Ma première sortie sur les bras de ma mère, qui me nourrissait de son
lait, lorsqu'elle fit ses relevailles, -- tout cela vaguement, dans
une lointaine brume, il me semble le revoir: elle, ma pauvre mère,
dans la beauté, l'éclat de sa pleine jeunesse, présentant avec
orgueil son "roi" à ses amies, et, cérémonieuses, les amies et
parentes nous accueillant avec les félicitations d'usage et m'offrant
une couple d'oeufs, un quignon de pain, un grain de sel et une
allumette, avec ces mots sacramentels:

-- Mignon, sois plein comme un oeuf, sois bon comme le pain, sois
sage comme le sel, sois droit comme une allumette.

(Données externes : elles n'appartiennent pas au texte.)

(** The loops over the zeroed context, and the output projection. *)
Lemma loops_spec :
  wp (modify (set_words (fill (te_data context) (fun _ _ => f32_zero) (seq 0 (Z.to_nat (elementCount (te_shape context)))))) ;;;
      on_words (attend expf c T W cached (te_data q) (te_data scores) (te_data probabilities) (te_data context)) ;;;
      matmul (viewOf true context) (output w) (viewOf true result) ;;;
      synchronize ;;;
      ret (scores, probabilities, context, result))%st h2
    (fun r h3 => r = (scores, probabilities, context, result) /\ attend_done scores probabilities context result h3)
    (fun e h3 => grows h ts' h3 /\ keeps h h3 /\ kind_of e = RuntimeError /\ ~ rows_defined).
Proof.
  destruct loop_counts as (Cq & Cc & Cs & Cp & CW), Types as (Ts & Tp & Tc & Tr), loops_distinct as (N1 & N2 & N3 & N4 & N5 & N6 & N7 & N8 & N9 & N10).
  wp_step. wp_step. destruct (zero_fill h h2 ts' context G2 ltac:(listed) Tc) as [Hw3 V3].
  change (count (viewOf true context)) with (Z.to_nat (elementCount (te_shape context))) in Hw3, V3 at 1. set (h3 := set_words _ h2) in *.
  pose proof (wrote_grows _ _ _ _ G2 _ Hw3) as G3. assert (keeps h h3) as K3 by (apply (wrote_keeps h ts' h2 h3 G2 context); [listed|done..]).
  assert (values (words h3) (viewOf true q) = values (words h1) (viewOf true q)) as Vq.
  { rewrite (wrote_values h ts' h2 h3 G2 context ltac:(listed) Tc Hw3 q) by listed_side. by apply U2. }
  wp_step. apply wp_on_words.
  assert (forall t, t ∈ ts' -> te_dtype t = FP32 -> te_data q <> te_data t -> apart (te_data q, (T * W)%nat) (floats_of t)) as Aq.
  { intros t Hin Ht Hne. pose proof (tensors_apart q t ltac:(listed) Hin Hne Tq Ht) as Ha. unfold floats_of at 1 in Ha. by rewrite Cq in Ha. }
  assert (scores_array c T cached (te_data scores) = floats_of scores /\ probabilities_array c T cached (te_data probabilities) = floats_of probabilities /\
    context_array T W (te_data context) = floats_of context) as (As & Ap & Ac).
  { unfold scores_array, probabilities_array, context_array, floats_of. by rewrite Cs, Cp, Cc. }
  eapply wp_mono; [apply (attend_spec expf Hexpf c T W cached (te_data q) (te_data scores) (te_data probabilities) (te_data context) qf CW)| |].
  1: rewrite As; apply Aq; listed_side. 1: rewrite Ap; apply Aq; listed_side. 1: rewrite Ac; apply Aq; listed_side.
  1: rewrite As, Ap; apply tensors_apart; listed_side. 1: rewrite As, Ac; apply tensors_apart; listed_side. 1: rewrite Ap, Ac; apply tensors_apart; listed_side.
  1: apply G3.
  { intros i Hi. rewrite <- Vq, values_lookup by (by rewrite Cq). done. }
  { intros i Hi. assert (nth i (values (words h3) (viewOf true context)) f32_zero = f32_zero) as <-; [|by rewrite values_lookup by (by rewrite Cc)].
    rewrite V3. generalize (seq 0 (count (viewOf true context))) as l. clear. induction i as [|i IH]; intros [|? l]; try done. apply IH. }
  - intros [] m Ha. pose proof (at_touches _ _ _ _ _ _ _ _ _ _ _ _ Ha) as Htm. rewrite As, Ap, Ac in Htm.
    destruct (attended_arrays expf c T W cached qf CW (te_data scores) (te_data probabilities) (te_data context) (words h3) m ltac:(lia) Ha) as (Vs & Vp & Vc).
    assert (wrote_all [scores; probabilities; context] h3 (set_words (fun _ => m) h3)) as Hw4 by (apply (own_touches h ts' h3 _ m G3 written_listed); [apply Ha|exact Htm]).
    set (h4 := set_words (fun _ => m) h3) in *. pose proof (wrote_all_grows _ _ _ _ G3 _ Hw4) as G4.
    pose proof (wrote_all_keeps h ts' h3 h4 G3 _ written_listed written_types Hw4 K3) as K4.
    assert (undisturbed ts h3 h4) as U4.
    { intros t Hin Ht. apply (wrote_all_values h ts' h3 h4 G3 _ written_listed written_types Hw4); [do 4 right; done| |done]. by apply old_distinct. }
    wp_step. pose proof (owned_usable _ _ _ G4 context true ltac:(listed)) as Uc. pose proof Mo as (Uo & To & _).
    eapply wp_mono; [apply (own_matmul h ts' h4 (viewOf true context) (output w) result G4); [listed|done| |..]| |done].
    + unfold rank. by rewrite Dr.
    + split; [done|]. split; [done|]. unfold rank. cbn [viewOf shape_]. by rewrite Dc.
    + by eapply grows_matrix.
    + apply (owned_apart _ _ _ G4); [listed|listed|done].
    + apply (owned_disjoint _ _ _ G4); [done|listed].
    + unfold dim at 2. cbn [viewOf shape_]. rewrite Dc. apply Do.
    + unfold dim. cbn [viewOf shape_]. by rewrite Dr, Dc.
    + unfold dim at 1. cbn [viewOf shape_]. rewrite Dr. symmetry. apply Do.
    + intros _ h5 [Hw5 V5]. pose proof (wrote_grows _ _ _ _ G4 _ Hw5) as G5. assert (undisturbed (context :: probabilities :: scores :: ts) h4 h5) as U5 by (by eapply wrote_undisturbed).
      assert (values (words h5) (viewOf true scores) = all_scores c T W cached qf /\ values (words h5) (viewOf true probabilities) = all_probabilities expf c T W cached qf /\
        values (words h5) (viewOf true context) = all_contexts expf c T W cached qf) as (X1 & X2 & X3).
      { split_and!; (rewrite U5; [|listed|done]); unfold values; rewrite ?Cs, ?Cp, ?Cc; assumption. }
      assert (values (words h4) (viewOf true context) = all_contexts expf c T W cached qf) as X4 by (rewrite <- X3; symmetry; apply U5; [listed|done]).
      rewrite X4, (kept_values h h4 Hal K4 (output w) Uo To) in V5.
      wp_step. eapply wp_mono; [apply (own_synchronize h ts' h5 (fun _ _ => False) G5)| |done]. intros [] h6 [G6 W6]. wp_step.
      split; [done|]. constructor; rewrite ?W6; try done.
      * eapply keeps_words; [exact W6|]. apply (wrote_keeps h ts' h4 h5 G4 result); [listed|done..].
      * intros t Hin Ht. rewrite W6, U5 by (done || (do 3 right; done)). rewrite U4 by done.
        rewrite (wrote_values h ts' h2 h3 G2 context ltac:(listed) Tc Hw3 t); [by apply U2|do 4 right; done| |done].
        pose proof (old_distinct t Hin) as Hd. rewrite !Forall_cons in Hd. apply Hd.
      * intros head row Hh Hr. apply (at_defined _ _ _ _ _ _ _ _ _ _ _ _ Ha); [done|nia].
      * rewrite V5. f_equal; [unfold dims, dim; cbn [viewOf shape_]; by rewrite Dc..|]. unfold dims. by rewrite (proj2 Do).
  - intros e m ((head & row & Hh & Hr & Hno) & He & Hok & Htm). rewrite As, Ap, Ac in Htm.
    assert (wrote_all [scores; probabilities; context] h3 (set_words (fun _ => m) h3)) as Hw4 by (by apply (own_touches h ts' h3 _ m G3 written_listed)).
    split; [by eapply (wrote_all_grows _ _ _ _ G3)|]. split; [by apply (wrote_all_keeps h ts' h3 _ G3 _ written_listed written_types Hw4)|]. split; [done|].
    intros Hd. by rewrite Hd in Hno.
Qed.
End loops.
Definition attend_failed (ts' : list Tensor) (e : exn) (h2 : Host) : Prop := grows h ts' h2 /\ keeps h h2 /\ attention_failed rows_defined e.
Lemma attend_failed_drop t ts' e h2 : attend_failed (t :: ts') e h2 -> attend_failed ts' e (drop_tensor t h2).
Proof. intros (G & K0 & He). destruct (grows_drop _ _ _ _ G) as [G' W']. split; [done|]. split; [by eapply keeps_words|done]. Qed.
(** X15.  A [model_name] that is not a string stops the optimizer stage before
    any call: [AnsorEngine.__init__] raises [AttributeError] on
    [network_name.replace], and the inner boundary records that message
    with status -1. *)
Theorem model_name_must_be_a_string
    model out w d mn tgt n lf shape dtype verbose :
  heap w !! output_meta out = Some (VDict d) →
  d !! "model_name" = Some mn → (∀ s, mn ≠ VStr s) →
  config_fields d tgt n (VStr "ansor") lf shape dtype verbose →
  let msg := "'" +:+ type_name mn +:+ "' object has no attribute 'replace'" in
  run_optimize model out w =
    (inl (AttributeError msg),
     mkWorld (heap w) (Some (mkOptimum mn None None)) (trace w)) ∧
  trace (run_inner model out w).2 = trace w ∧
  field (run_inner model out w).2 out "error_info" = Some (VStr msg) ∧
  field (run_inner model out w).2 out "status" = Some (VInt (-1)).
Proof.
  intros Hd Hmn Hns Hf msg.
  assert (run_optimize model out w =
          (inl (AttributeError msg),
           mkWorld (heap w) (Some (mkOptimum mn None None)) (trace w))) as Hopt.
  { unfold run_optimize.
    rewrite bind_unfold, (getitem_dict _ _ _ _ Hd). simpl. rewrite Hmn.
    rewrite bind_unfold, optimum_init_world.
    set (w0 := mkWorld _ _ _).
    rewrite (optimum_run_reads model out w0 d _ _ _ _ _ _ _ Hd Hf).
    rewrite (_run_ansor (mkOptimum mn None None) model tgt n (VStr "ansor") out
               shape dtype lf verbose w0 eq_refl eq_refl).
    rewrite bind_unfold. destruct mn; try reflexivity. by destruct (Hns s). }
  split; [exact Hopt|].
  rewrite (inner_failed _ _ _ _ _ _ Hopt Hd). simpl. split; [reflexivity|].
  unfold field. simpl. rewrite lookup_insert_eq. split.
  - rewrite lookup_insert_ne by done. apply lookup_insert_eq.
  - apply lookup_insert_eq.
Qed.

(** ** Further properties of the record of a search *)

Lemma replace_char_no_slash s : no_slash (replace_char "/" "_" s) = true.
Proof.
  induction s as [|c s IH]; [reflexivity|]. simpl. rewrite IH.
  by destruct (Ascii.eqb c "/") eqn:Hc; [|rewrite Hc].
Qed.

Lemma replace_char_id s : no_slash s = true → replace_char "/" "_" s = s.
Proof.
  induction s as [|c s IH]; [reflexivity|]. simpl. intros H.
  apply andb_true_iff in H as [Hc Hs]. apply negb_true_iff in Hc.
  by rewrite Hc, (IH Hs).
Qed.

Lemma split_slash_app_slash cur a s :
  split_slash cur (a +:+ String "/" s) = split_slash cur a ++ split_slash "" s.
Proof.
  revert cur. induction a as [|c a IH]; intros cur.
  - reflexivity.
  - rewrite append_cons. simpl. destruct (Ascii.eqb c "/"); by rewrite IH.
Qed.

Lemma rsplit_dot_suffix a b :
  rsplit_dot b = None → rsplit_dot (a +:+ String "." b) = Some (a, String "." b).
Proof.
  intros Hb. induction a as [|c a IH].
  - simpl. by rewrite Hb.
  - rewrite append_cons. simpl. by rewrite IH.
Qed.

Lemma join_slash_snoc l x :
  l ≠ [] → join_slash (l ++ [x]) = join_slash l +:+ "/" +:+ x.
Proof.
  induction l as [|y l IH]; [done|]. intros _. destruct l as [|z l]; [reflexivity|].
  change (join_slash ((y :: z :: l) ++ [x]))
    with (y +:+ "/" +:+ join_slash ((z :: l) ++ [x])).
  rewrite IH by done.
  change (join_slash (y :: z :: l)) with (y +:+ "/" +:+ join_slash (z :: l)).
  by rewrite !append_assoc.
Qed.

Lemma path_str_parts r l : l ≠ [] → path_str (mkPath r l) = r +:+ join_slash l.
Proof. intros Hl. unfold path_str. simpl. by destruct r, l. Qed.

Lemma tuning_log_eq self :
  tuning_log self = output_prefix +:+ String "/" (record_base self +:+ ".json").
Proof. unfold tuning_log, record_base. by rewrite !append_assoc. Qed.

On trouvera peut-être tant soit peut enfantin de raconter ces choses.
Mais, après tout, chacun est libre, et, à moi, il m'agrée de
revenir, par songerie, dans mon premier maillot et dans mon berceau
de mûrier et dans mon chariot à roulettes, car, là, je ressuscite le
bonheur de ma mère dans ses plus doux tressaillements.

Quand j'eus six mois, on me délivra de la bande qui enveloppait mes
langes (car Nanounet, ma mère-grand, avait très fort recommandé de me
tenir serré à point, parce que, disait-elle, les enfants bien
emmaillotés ne sont ni bancals ni bancroches), et, le jour de la
Saint-Joseph, selon l'us de Provence, on me "donna les pieds" et,
triomphalement, ma mère m'apporta à l'église de Maillane; et sur
l'autel du saint, en me tenant par les lisières, pendant que ma
marraine me chantait : Avène, Avène, Avène (Viens, viens, viens),
on me fit faire mes premiers pas.

A Maillane, chaque dimanche, nous venions pour la messe. C’était une
demi-lieue de chemin pour le moins. Ma mère, tout le long, me
dorlotait dans ses bras. Oh! le sein nourricier, ce nid doux et
moelleux! Je voulais toujours, toujours, qu’il me portât encore un
peu... Mais, une fois, -- j’avais cinq ans, -- à mi-chemin du
village, ma pauvre mère me déposa en disant:

-- Oh! tu pèses trop, maintenant; je ne puis plus te porter.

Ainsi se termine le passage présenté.